→ **What is required**: Repeat exactly, please, the lines that begin at the start of the listing and end at the line holding "sys_lseek_set fd _".

→ **Records provided**:
Definition step_ok {R} (c : syscall R) (g : Ghost) : (R -> Ghost -> Prop) -> Prop :=
  match c in syscall R return (R -> Ghost -> Prop) -> Prop with
  | sys_open p f => open_ok p f g
  | sys_close fd => fun K => K tt (drop_handle g fd)
  | sys_read fd count => fun K =>
      match g_handles g !! fd with
      | Some (k, pos) =>
          exists (x : bool) (d : bytes), g_keys g !! k = Some (x, Some d) /\
            let r := match count with Some n => slice pos n d | None => drop pos d end in
            K (Some r) (set_handle g fd (k, (pos + length r)%nat))
      | None => forall r, K r g
      end
  | sys_write fd buf => fun K =>
      match g_handles g !! fd with
      | Some (k, pos) =>
          exists (x : bool) (d : bytes), g_keys g !! k = Some (x, Some d) /\
            K true (set_handle (set_key g k (x, Some (write_at pos buf d))) fd (k, (pos + length buf)%nat))
      | None => forall r, K r g
      end
  | sys_lseek_set fd _ => fun K => g_handles g !! fd = None /\ forall r, K r g
  | sys_lseek_cur fd => fun K => g_handles g !! fd = None /\ forall r, K r g
  | sys_lseek_end fd => fun K => g_handles g !! fd = None /\ forall r, K r g
  | sys_ftruncate fd => fun K => g_handles g !! fd = None /\ forall r, K r g
  | sys_flock fd => fun K => forall r, K r g
  | sys_lstat p => fun K =>
      match classify p with
      | Some (Dmp, k) =>
          exists x : Owned, g_keys g !! k = Some x /\
            if x.1 then forall size time, K (Some (MkStat false size time)) g else K None g
      | _ => forall r, K r g
      end
  | sys_rename old new => rename_ok old new g
  | sys_unlink p => unlink_ok p g
  | sys_mkdir p => fun K => classify p = None /\ forall r, K r g
  | sys_rmdir p => fun K => classify p = None /\ (forall b, p <> dir_path b) /\ forall r, K r g
  | sys_opendir p => fun K => K None g /\ forall l, Forall is_name l -> K (Some l) g
  | sys_time => fun K => forall t, K t g
  | sys_random => fun K => forall b, length b = 16%nat -> Forall is_byte b -> K (Some b) g
  end.

(** Every call of the program is allowed, and it ends with [Q]. *)
Fixpoint cwp {A} (p : Prog A) (g : Ghost) (Q : A -> Ghost -> Prop) : Prop :=
  match p with
  | Return a => Q a g
  | Call c k => step_ok c g (fun r g' => cwp (k r) g' Q)
  | Stop => True
  end.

→ **Answer space**:
Definition step_ok {R} (c : syscall R) (g : Ghost) : (R -> Ghost -> Prop) -> Prop :=
  match c in syscall R return (R -> Ghost -> Prop) -> Prop with
  | sys_open p f => open_ok p f g
  | sys_close fd => fun K => K tt (drop_handle g fd)
  | sys_read fd count => fun K =>
      match g_handles g !! fd with
      | Some (k, pos) =>
          exists (x : bool) (d : bytes), g_keys g !! k = Some (x, Some d) /\
            let r := match count with Some n => slice pos n d | None => drop pos d end in
            K (Some r) (set_handle g fd (k, (pos + length r)%nat))
      | None => forall r, K r g
      end
  | sys_write fd buf => fun K =>
      match g_handles g !! fd with
      | Some (k, pos) =>
          exists (x : bool) (d : bytes), g_keys g !! k = Some (x, Some d) /\
            K true (set_handle (set_key g k (x, Some (write_at pos buf d))) fd (k, (pos + length buf)%nat))
      | None => forall r, K r g
      end
  | sys_lseek_set fd _ => fun K => g_handles g !! fd = None /\ forall r, K r g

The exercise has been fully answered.